Lemma dispatch_accounts_for_the_slot_witness :
  let r := sys_registry example_reserved in
  let out := dispatch (mkReservedDispatch "q" 1) example_job (mkRegistry (reg_workers r) [] [false]) in
  exists w', reg_workers out.2 !! 1 = Some w' /\ ws_reserved_slots w' = 0 /\ ws_in_flight_dispatches w' = ∅ /\
    out.1 = Err (DispatchInternal "worker dispatch write failed").
Proof.
  intros r out. pose (p := mkReservedDispatch "q" 1).
  assert (out = (Err (DispatchInternal "worker dispatch write failed"), out.2)) as Hout by (vm_compute; reflexivity).
  assert (exists w, reg_workers (mkRegistry (reg_workers r) [] [false]) !! rd_permit p = Some w /\
    ws_reserved_slots w = 1 /\ ws_in_flight_dispatches w = ∅) as (w & Hw & Hres & Hfl)
    by (eexists; split; [vm_compute; reflexivity|split; vm_compute; reflexivity]).
  destruct (dispatch_accounts_for_the_slot p example_job _ "d5" w _ _ eq_refl Hw Hout) as (w' & Hw' & Hr & _ & Hf).
  exists w'. split; [exact Hw'|]. split; [rewrite Hr, Hres; reflexivity|]. split; [rewrite Hf; exact Hfl|].
  vm_compute. reflexivity.
Defined.

(** The frames of a worker that registers with two slots, sends a heartbeat and drains *)
Definition example_stream : bytes :=
  [Byte.x00; Byte.x00; Byte.x00; Byte.x01; Byte.x03; Byte.x00; Byte.x00; Byte.x00; Byte.x01; Byte.x01;
   Byte.x00; Byte.x00; Byte.x00; Byte.x02; Byte.x02; Byte.x02].

Lemma session_ends_with_the_worker_removed_witness :
  exists e r', handle_worker (H := model_cbor) (length example_stream) {["q"%string]} 0 example_stream example_registry =
    Some (e, r') /\ reg_workers r' = reg_workers example_registry.
Proof.
  eapply (session_ends_with_the_worker_removed (H := model_cbor) _ _ _ _ 7 "q" 0 2).
  - vm_compute. reflexivity.
  - done.
  - set_solver.
  - vm_compute. reflexivity.
  - reflexivity.
Defined.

_ _ _

◆ TO DO ◆
Each line from the one holding "Some (e, r')" to the end of the entries is to be written out exactly. Skip every line before it.

◆ YOUR RESPONSE ◆
    Some (e, r') /\ reg_workers r' = reg_workers example_registry.
Proof.
  eapply (session_ends_with_the_worker_removed (H := model_cbor) _ _ _ _ 7 "q" 0 2).
  - vm_compute. reflexivity.
  - done.
  - set_solver.
  - vm_compute. reflexivity.
  - reflexivity.
Defined.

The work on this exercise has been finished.